WPI: Unverifiable purity annotations are added to methods that are overridden by impure methods
Test case on this branch: kelloggm:purity-bad-override-wpi
WPI currently infers (and -AsuggestPureMethods suggests) purity annotations that are true of a particular implementation of a method, but not true of other methods in the same codebase that override that method. For example, consider the following pair of classes:
class Foo {
// This version is pure.
String getA(int x) {
return "A";
}
}
class Bar extends Foo {
String y;
// This version is neither deterministic nor side-effect free.
@java.lang.Override
String getA(int x) {
if (new Random().nextInt(5) > x) {
return "B";
} else {
y = "C";
return y;
}
}
}
WPI currently infers @Pure for Foo#getA, which results in four spurious warnings in Bar#getA, because Bar#getA isn't pure.

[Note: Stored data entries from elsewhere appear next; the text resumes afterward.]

Lemma lorentzian_update_P_safe_witness :
  exists d',
    lorentzian_update_P
      (Inputs.lorentzian (Inputs.sigma_xx 1) 1 0.1) 0.01
      (Inputs.W_x 1) (Inputs.W_x 1) Inputs.one_point
      (Some (init_internal_data (Inputs.sigma_xx 1) (Inputs.W_x 1)
               Inputs.one_point)) = Ok d'
    /\ wf_data d' /\ ntot d' = 1%nat
    /\ P d' Meep.Ex 0%nat <> None /\ P d' Meep.Ey 0%nat = None.
Proof.
  destruct (lorentzian_update_P_safe
              (Inputs.lorentzian (Inputs.sigma_xx 1) 1 0.1) 0.01
              (Inputs.W_x 1) (Inputs.W_x 1) Inputs.one_point
              (init_internal_data (Inputs.sigma_xx 1) (Inputs.W_x 1)
                 Inputs.one_point)
              (init_internal_data_wf _ _ _))
    as [d' [E [Hwf [Hn Hal]]]].
  exists d'. split; [exact E |]. split; [exact Hwf |]. split; [exact Hn |].
  split.
  - intros E0. apply Hal in E0. discriminate.
  - apply Hal. reflexivity.
Defined.

Lemma lorentzian_unstable_real_pole_witness :
  (1 : R) <> 0 /\ 1 + 2 * PI * 0 * 1 / 2 <> 0 /\
  (lorentzian_unstable 0 0 1 = true <->
   unstable_c 0 1 < unstable_b 0 0 1 * unstable_b 0 0 1 /\
   exists z, 1 < Rabs z /\ pole_equation 0 0 1 z).
Proof.
  assert (Hdt : (1 : R) <> 0) by lra.
  assert (HD : 1 + 2 * PI * 0 * 1 / 2 <> 0) by lra.
  split; [exact Hdt |]. split; [exact HD |].
  exact (lorentzian_unstable_real_pole 0 0 1 Hdt HD).
Defined.

Lemma lorentzian_unstable_threshold_witness :
  0 <= 2 * PI * 0 * 1 /\
  (lorentzian_unstable 1 0 1 = true <->
   4 < (2 * PI * 1 * 1) * (2 * PI * 1 * 1)).
Proof.
  assert (Hg : 0 <= 2 * PI * 0 * 1) by lra.
  split; [exact Hg |].
  exact (lorentzian_unstable_threshold 1 0 1 Hg).
Defined.

Lemma lorentzian_unstable_misses_complex_poles_witness :
  -2 < 2 * PI * (- / (2 * PI)) * 1 < 0 /\
  unstable_b (/ (2 * PI)) (- / (2 * PI)) 1
    * unstable_b (/ (2 * PI)) (- / (2 * PI)) 1
    < unstable_c (- / (2 * PI)) 1 /\
  lorentzian_unstable (/ (2 * PI)) (- / (2 * PI)) 1 = false /\
  exists x y, complex_pole (/ (2 * PI)) (- / (2 * PI)) 1 x y
              /\ 1 < x * x + y * y.
Proof.
  assert (HPI : 2 * PI <> 0) by (pose proof PI_RGT_0; lra).
  assert (Eg : 2 * PI * (- / (2 * PI)) * 1 = -1) by (field; lra).
  assert (Ew : 2 * PI * (/ (2 * PI)) = 1) by (field; lra).
  assert (Eb : unstable_b (/ (2 * PI)) (- / (2 * PI)) 1 = 1).
  { unfold unstable_b. cbv zeta. simpl pi.
    replace (2 * PI * - / (2 * PI) * 1 / 2) with (-1 / 2)
      by (rewrite Eg; reflexivity).
    rewrite Ew. field. }
  assert (Ec : unstable_c (- / (2 * PI)) 1 = 3).
  { unfold unstable_c. cbv zeta. simpl pi.
    replace (2 * PI * - / (2 * PI) * 1 / 2) with (-1 / 2)
      by (rewrite Eg; reflexivity).
    field. }
  assert (H1 : -2 < 2 * PI * (- / (2 * PI)) * 1 < 0) by (rewrite Eg; lra).
  assert (H2 : unstable_b (/ (2 * PI)) (- / (2 * PI)) 1
               * unstable_b (/ (2 * PI)) (- / (2 * PI)) 1
               < unstable_c (- / (2 * PI)) 1) by (rewrite Eb, Ec; lra).
  split; [exact H1 |]. split; [exact H2 |].
  exact (lorentzian_unstable_misses_complex_poles
           (/ (2 * PI)) (- / (2 * PI)) 1 H1 H2).
Defined.

Lemma lorentzian_static_fixed_point_witness :
  exists d' p' ppa',
    lorentzian_update_P
      (Inputs.lorentzian (Inputs.sigma_xx 1) 1 0) 1
      (Inputs.W_x 1) (Inputs.W_x 1) Inputs.one_point
      (Some (Inputs.data_x 1 1)) = Ok d'
    /\ P d' Meep.Ex 0%nat = Some p' /\ P_prev d' Meep.Ex 0%nat = Some ppa'
    /\ p' 0%Z = Inputs.const 1 0%Z /\ ppa' 0%Z = Inputs.const 1 0%Z.
Proof.
  apply (lorentzian_static_fixed_point
           (Inputs.lorentzian (Inputs.sigma_xx 1) 1 0) 1
           (Inputs.W_x 1) (Inputs.W_x 1) Inputs.one_point
           (Inputs.data_x 1 1) Meep.Ex 0%nat
           (Inputs.const 1) (Inputs.const 1) (Inputs.const 1)
           (Inputs.const 1) 0%Z);
    try reflexivity; try (simpl; auto; fail).
  - apply data_x_wf.
  - apply one_point_owned.
  - unfold g2pi. simpl. lra.
  - unfold W_eff, forcing, offdiag_term, Inputs.const. simpl. lra.
Defined.

Lemma two_points_owned (c : Meep.component) :
  NoDup (owned Inputs.two_points c).
Proof. simpl. constructor; [intros [] | constructor]. Qed.

Lemma data_x2_wf (p pp : R) : wf_data (Inputs.data_x2 p pp).
Proof.
  intros c k. destruct c, k as [| k]; simpl; intros Hp; try discriminate;
    now elim Hp.
Qed.

(** A grid of two points of which the first is owned: the second keeps
    its polarisation. *)
Lemma lorentzian_update_P_frame_witness :
  exists d',
    lorentzian_update_P
      (Inputs.lorentzian (Inputs.sigma_xx 1) 1 0) 1
      (Inputs.W_x 1) (Inputs.W_x 1) Inputs.two_points
      (Some (Inputs.data_x2 1 0)) = Ok d'
    /\ ptr_at (P d' Meep.Ex 0%nat) 1%Z = 1
    /\ ptr_at (P_prev d' Meep.Ex 0%nat) 1%Z = 0.
Proof.
  destruct (lorentzian_update_P_frame
              (Inputs.lorentzian (Inputs.sigma_xx 1) 1 0) 1
              (Inputs.W_x 1) (Inputs.W_x 1) Inputs.two_points
              (Inputs.data_x2 1 0) (data_x2_wf 1 0) two_points_owned)
    as [d' [E Hf]].
  exists d'. split; [exact E |].
  destruct (Hf Meep.Ex 0%nat 1%Z) as [H1 H2].
  - simpl. lia.
  - simpl. intros [Hj | []]. discriminate.
  - split; [rewrite H1 | rewrite H2]; reflexivity.
Defined.

Lemma lorentzian_3x3_point_witness :
  exists d' p' ppa',
    lorentzian_update_P
      (Inputs.lorentzian (Inputs.sigma_x_row 1) 1 0) 1
      (Inputs.W_xyz 1) (Inputs.W_xyz 1) Inputs.one_point
      (Some (Inputs.data_x 0 0)) = Ok d'
    /\ P d' Meep.Ex 0%nat = Some p' /\ P_prev d' Meep.Ex 0%nat = Some ppa'
    /\ p' 0%Z = 12 * PI * PI /\ ppa' 0%Z = 0.
Proof.
  destruct (lorentzian_3x3_point
              (Inputs.lorentzian (Inputs.sigma_x_row 1) 1 0) 1
              (Inputs.W_xyz 1) (Inputs.W_xyz 1) Inputs.one_point
              (Inputs.data_x 0 0) Meep.Ex 0%nat
              (Inputs.const 0) (Inputs.const 0) (Inputs.const 1)
              (Inputs.const 1) (Inputs.const 1) (Inputs.const 1)
              (Inputs.const 1) (Inputs.const 1) 0%Z)
    as [d' [p' [ppa' [E [E1 [E2 [Hp Hpp]]]]]]];
    try reflexivity; try (simpl; auto; fail).
  - apply data_x_wf.
  - apply one_point_owned.
  - unfold Inputs.const. lra.
  - exists d', p', ppa'.
    split; [exact E |]. split; [exact E1 |]. split; [exact E2 |].
    split; [| exact Hpp].
    rewrite Hp.
    unfold gamma1inv, gamma1, omega0dtsqr_denom, omega0dtsqr, omega2pi, g2pi,
      OFFDIAG, Inputs.const.
    simpl. replace 0.25 with (/ 4) by lra. field.
Defined.

Lemma lorentzian_2x2_point_witness :
  exists d' p' ppa',
    lorentzian_update_P
      (Inputs.lorentzian (Inputs.sigma_x_row 1) 1 0) 1
      (Inputs.W_xy 1) (Inputs.W_xy 1) Inputs.one_point
      (Some (Inputs.data_x 0 0)) = Ok d'
    /\ P d' Meep.Ex 0%nat = Some p' /\ P_prev d' Meep.Ex 0%nat = Some ppa'
    /\ p' 0%Z = 8 * PI * PI /\ ppa' 0%Z = 0.
Proof.
  destruct (lorentzian_2x2_point
              (Inputs.lorentzian (Inputs.sigma_x_row 1) 1 0) 1
              (Inputs.W_xy 1) (Inputs.W_xy 1) Inputs.one_point
              (Inputs.data_x 0 0) Meep.Ex 0%nat
              (Inputs.const 0) (Inputs.const 0) (Inputs.const 1)
              (Inputs.const 1) (Inputs.const 1) (Inputs.const 1) 0%Z 1%Z)
    as [d' [p' [ppa' [E [E1 [E2 [Hp Hpp]]]]]]];
    try reflexivity; try (simpl; auto; fail).
  - apply data_x_wf.
  - apply one_point_owned.
  - unfold Inputs.const. lra.
  - exists d', p', ppa'.
    split; [exact E |]. split; [exact E1 |]. split; [exact E2 |].
    split; [| exact Hpp].
    rewrite Hp.
    unfold gamma1inv, gamma1, omega0dtsqr_denom, omega0dtsqr, omega2pi, g2pi,
      OFFDIAG, Inputs.const.
    simpl. replace 0.25 with (/ 4) by lra. field.
Defined.

(** Meep's electric components are listed once, and their D
    counterparts are all different. *)
Lemma electric_components_once : NoDup (FOR_FT_COMPONENTS (MeepHeader := Meep.header) Meep.E_stuff).
Proof.
  apply (nodupb_NoDup Meep.component_eq_dec). reflexivity.
Qed.

Lemma electric_targets_differ (ec ec' : Meep.component) :
  In ec (FOR_FT_COMPONENTS (MeepHeader := Meep.header) Meep.E_stuff) ->
  In ec' (FOR_FT_COMPONENTS (MeepHeader := Meep.header) Meep.E_stuff) ->
  field_type_component (subtract_target (H := Meep.header) Meep.E_stuff) ec
  = field_type_component (subtract_target (H := Meep.header) Meep.E_stuff) ec' -> ec = ec'.
Proof.
  simpl.
  intros [<- | [<- | [<- | [<- | [<- | []]]]]]
         [<- | [<- | [<- | [<- | [<- | []]]]]] E;
    try reflexivity; discriminate E.
Qed.

Lemma subtract_P_spec_witness :
  exists fmp' a',
    subtract_P (H := Meep.header) Meep.E_stuff (Inputs.F_Dx 5) (Some (Inputs.data_x 1 0))
    = Ok fmp'
    /\ fmp' Meep.Dx 0%nat = Some a'
    /\ a' 0%Z = 5 - 1 /\ a' 1%Z = 5.
Proof.
  destruct (subtract_P_spec (H := Meep.header) Meep.E_stuff (Inputs.F_Dx 5) (Inputs.data_x 1 0)
              electric_components_once electric_targets_differ)
    as [fmp' [E [Hv _]]].
  destruct (Hv Meep.Ex 0%nat (Inputs.const 1) (Inputs.const 5))
    as [a' [Ea [Hin Hout]]]; try reflexivity; try (simpl; auto; fail).
  exists fmp', a'. split; [exact E |]. split; [exact Ea |]. split.
  - rewrite Hin; [reflexivity | simpl; lia].
  - rewrite Hout; [reflexivity | simpl; lia].
Defined.

Lemma bias_z_length : vec_abs Inputs.bias_z = 1.
Proof.
  unfold vec_abs. simpl.
  replace (0 * 0 + 0 * 0 + 1 * 1) with 1 by ring. apply sqrt_1.
Qed.

Lemma gyrotropic_dump_rebuild_witness :
  1e-10 <= vec_abs Inputs.bias_z
  /\ exists id bx by_ bz a' o' g' flag,
    fst (gyrotropic_dump_params
           (gyrotropic_ctor (Inputs.sigma_xx 1) Inputs.bias_z 0 1 0) [] 0%Z)
    = [] ++ [(0%Z, [8; id; bx; by_; bz; a'; o'; g'; flag])]
    /\ forall i j,
       gyro_tensor (gyrotropic_ctor (Inputs.sigma_xx 1)
                      {| vec_x := bx; vec_y := by_; vec_z := bz |} a' o' g')
                   i j
       = gyro_tensor (gyrotropic_ctor (Inputs.sigma_xx 1) Inputs.bias_z 0 1 0)
                     i j.
Proof.
  assert (Hb : 1e-10 <= vec_abs Inputs.bias_z) by (rewrite bias_z_length; lra).
  split; [exact Hb |].
  destruct (gyrotropic_dump_rebuild (Inputs.sigma_xx 1) Inputs.bias_z 0 1 0
              [] 0%Z Hb)
    as [id [bx [by_ [bz [a' [o' [g' [flag [E [Ht _]]]]]]]]]].
  exists id, bx, by_, bz, a', o', g', flag. split; [exact E | exact Ht].
Defined.

Lemma gyrotropic_update_P_cylindrical_witness :
  exists f,
    gyrotropic_update_P
      (gyrotropic_ctor (Inputs.sigma_xx 1) Inputs.bias_z 0 1 0) 1
      (Inputs.W_r 1) (Inputs.W_r 1) Inputs.one_point
      (Some (Inputs.data_r 0 0)) = Fault f.
Proof.
  apply (gyrotropic_update_P_cylindrical
           (gyrotropic_ctor (Inputs.sigma_xx 1) Inputs.bias_z 0 1 0) 1
           (Inputs.W_r 1) (Inputs.W_r 1) Inputs.one_point
           (Inputs.data_r 0 0) Meep.Er 0%nat);
    try reflexivity; try discriminate; simpl; auto.
Defined.

Lemma data_xyz_wf (p pp : R) : wf_data (Inputs.data_xyz p pp).
Proof.
  intros c k. destruct c, k as [| k]; simpl; intros Hp; try discriminate;
    now elim Hp.
Qed.

Lemma W_xyz_ready (v s : R) (c : Meep.component) (k : nat)
  (d : lorentzian_data) :
  P d c k <> None -> Inputs.W_xyz v c k <> None ->
  gyro_ready (Inputs.sigma_diag s) (Inputs.W_xyz v) Inputs.one_point c k.
Proof.
  intros _ HW. destruct c; try (now elim HW);
    unfold gyro_ready; simpl;
    repeat split; try reflexivity; try discriminate.
Qed.

Lemma electric_triple :
  cartesian_triple Inputs.one_point Meep.Ex Meep.Ey Meep.Ez.
Proof.
  unfold cartesian_triple. simpl.
  repeat split; try reflexivity; discriminate.
Qed.

(** The term with the bias along z, [omega_0 = 1], no damping and
    [dt = 1], on a polarisation 1 and a field 1 along x, y and z. *)
Lemma gyrotropic_update_P_solves_witness :
  exists d' q0 q1 q2,
    gyrotropic_update_P
      (gyrotropic_ctor (Inputs.sigma_diag 1) Inputs.bias_z 0 1 0) 1
      (Inputs.W_xyz 1) (Inputs.W_xyz 1) Inputs.one_point
      (Some (Inputs.data_xyz 1 0)) = Ok d'
    /\ P d' Meep.Ex 0%nat = Some q0 /\ P d' Meep.Ey 0%nat = Some q1
    /\ P d' Meep.Ez 0%nat = Some q2.
Proof.
  destruct (gyrotropic_update_P_solves
              (gyrotropic_ctor (Inputs.sigma_diag 1) Inputs.bias_z 0 1 0)
              (vec_div Inputs.bias_z (Rmax (vec_abs Inputs.bias_z) 1e-10))
              1 (Inputs.W_xyz 1) (Inputs.W_xyz 1) Inputs.one_point
              (Inputs.data_xyz 1 0) Meep.Ex Meep.Ey Meep.Ez 0%nat
              (Inputs.const 1) (Inputs.const 1) (Inputs.const 1)
              (Inputs.const 1) (Inputs.const 1) (Inputs.const 1)
              (Inputs.const 1) (Inputs.const 1) (Inputs.const 1) 0%Z)
    as [d' [q0 [q1 [q2 [E [E0 [E1 [E2 _]]]]]]]];
    try reflexivity; try (simpl; auto 10; fail).
  - unfold ub, g2pi. simpl. lra.
  - apply data_xyz_wf.
  - apply one_point_owned.
  - intros c k _ _. apply W_xyz_ready.
  - apply electric_triple.
  - exists d', q0, q1, q2. auto.
Defined.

(the warnings are the following:
OverrideIncompatiblePurity.java:24: warning: (purity.not.deterministic.object.creation)
OverrideIncompatiblePurity.java:24: warning: (purity.not.sideeffectfree.call)

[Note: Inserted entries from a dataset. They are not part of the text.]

(** * Battery charging task and state machine (common/charge_state_v2.c)

    A shallow embedding of the charging task of the embedded controller:
    the charge state machine, the critical-battery monitor, the battery
    sustainer, [charge_request], the control-mode setter, the host and
    console entry points that reach them, and the power split of the
    dual-battery allocator.

    C [int] is a 32-bit two's complement integer, carried in [Z] with the
    wrap-around written out where the code does arithmetic; [/] is C's
    truncating division ([Z.quot]).  The file-scope variables and the
    function-local statics live in one record, [globals]; the functions
    run in a small state monad over it that also logs the calls made to
    drivers and to the rest of the firmware.  Console printing ([CPRINTS],
    [ccprintf]) writes no variable and is left out. *)

From Stdlib Require Import ZArith List Bool Lia String.
Import ListNotations.
Local Open Scope Z_scope.

(** ** Machine integers *)

Definition wrap_signed (w x : Z) : Z :=
  (x + 2 ^ (w - 1)) mod 2 ^ w - 2 ^ (w - 1).

Definition to_int (x : Z) : Z := wrap_signed 32 x.
Definition to_int8 (x : Z) : Z := wrap_signed 8 x.
Definition to_uint32 (x : Z) : Z := x mod 2 ^ 32.
Definition to_uint64 (x : Z) : Z := x mod 2 ^ 64.

Definition INT_MIN : Z := - 2 ^ 31.
Definition INT_MAX : Z := 2 ^ 31 - 1.
Definition in_int (x : Z) : Prop := INT_MIN <= x <= INT_MAX.

(** The [MIN] and [MAX] macros of the firmware. *)
Definition MIN (a b : Z) : Z := if a <? b then a else b.
Definition MAX (a b : Z) : Z := if a >? b then a else b.

(** C truth value of an [int]. *)
Definition truthy (x : Z) : bool := negb (x =? 0).
Definition of_bool (b : bool) : Z := if b then 1 else 0.

(** [x & mask] as a condition. *)
Definition has_flag (x mask : Z) : bool := truthy (Z.land x mask).

(** ** Return codes

    [enum ec_error_list] (include/common.h) and [enum ec_status]
    (include/ec_commands.h).  The code tests results both with
    [!= EC_SUCCESS] and with a bare [if (rv)], so success is 0; of the
    other codes the model uses that they are not 0. *)
Definition EC_SUCCESS : Z := 0.
Definition EC_ERROR_UNKNOWN : Z := 1.
Definition EC_ERROR_UNIMPLEMENTED : Z := 2.
Definition EC_ERROR_INVAL : Z := 5.
Definition EC_ERROR_NOT_POWERED : Z := 8.
Definition EC_ERROR_PARAM1 : Z := 11.
Definition EC_ERROR_PARAM2 : Z := 12.
Definition EC_ERROR_PARAM3 : Z := 13.
Definition EC_ERROR_PARAM_COUNT : Z := 20.

Definition EC_RES_SUCCESS : Z := 0.
Definition EC_RES_ERROR : Z := 2.
Definition EC_RES_INVALID_PARAM : Z := 3.
Definition EC_RES_UNAVAILABLE : Z := 9.

(** ** Enumerations *)

Inductive charge_state_v2 : Type :=
| ST_IDLE | ST_DISCHARGE | ST_CHARGE | ST_PRECHARGE.

Inductive battery_present : Type :=
| BP_NOT_INIT | BP_NO | BP_YES | BP_NOT_SURE.

Inductive ec_charge_control_mode : Type :=
| CHARGE_CONTROL_NORMAL | CHARGE_CONTROL_IDLE | CHARGE_CONTROL_DISCHARGE.

Inductive critical_shutdown : Type :=
| CRITICAL_SHUTDOWN_IGNORE
| CRITICAL_SHUTDOWN_HIBERNATE
| CRITICAL_SHUTDOWN_CUTOFF.

Inductive problem_type : Type :=
| PR_STATIC_UPDATE | PR_SET_VOLTAGE | PR_SET_CURRENT | PR_SET_MODE
| PR_SET_INPUT_CURR | PR_POST_INIT | PR_CHG_FLAGS | PR_BATT_FLAGS
| PR_CUSTOM | PR_CFG_SEC_CHG.

Definition charge_state_v2_eqb (a b : charge_state_v2) : bool :=
  match a, b with
  | ST_IDLE, ST_IDLE | ST_DISCHARGE, ST_DISCHARGE
  | ST_CHARGE, ST_CHARGE | ST_PRECHARGE, ST_PRECHARGE => true
  | _, _ => false
  end.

OverrideIncompatiblePurity.java:24: warning: (purity.not.deterministic.not.sideeffectfree.call)
OverrideIncompatiblePurity.java:27: warning: (purity.not.deterministic.not.sideeffectfree.assign.field)
)
My expectation is that WPI will only infer verifiable purity annotations.
This problem is common in real projects, so I'd like to find a solution, even if it means WPI infers many fewer purity annotations. I attempted to implement a naive approach that uses a "lub" of the purity annotations on all overriding methods, but I could not find a way to implement that without doing major surgery (and it got very messy, very quickly, because "top" in a "hierarchy" of purity annotations is "no purity annotation", and it's not clear in the implementation when encountering a method with no annotation if that means "this method is impure" or "this method has not yet been analyzed in this WPI round").
One possible short term kludge would be to never infer purity annotations on non-final methods. Obviously, that's not ideal, but it would definitely avoid this problem.
A long term solution is to rework the purity checker as a typechecker with a proper type hierarchy, which would allow us to distinguish "impure" from "unqualified".
@mernst thoughts on how we should proceed here?
This problem also occurs for interfaces, which might present another challenge. Consider the following (which I've now checked into the same test case on the same branch):
interface MyInterface {
// WPI should definitely not infer @Pure for this unless all
// implementations are pure.
void method();
}
class MyImplementation implements MyInterface {
int field;
@java.lang.Override
public void method() {
// Side effect!
field = 5;
}
}
This results in this warning:
OverrideIncompatiblePurity.java:22: warning: (purity.not.sideeffectfree.assign.field)
The warning is caused by WPI inferring @SideEffectFree in the interface.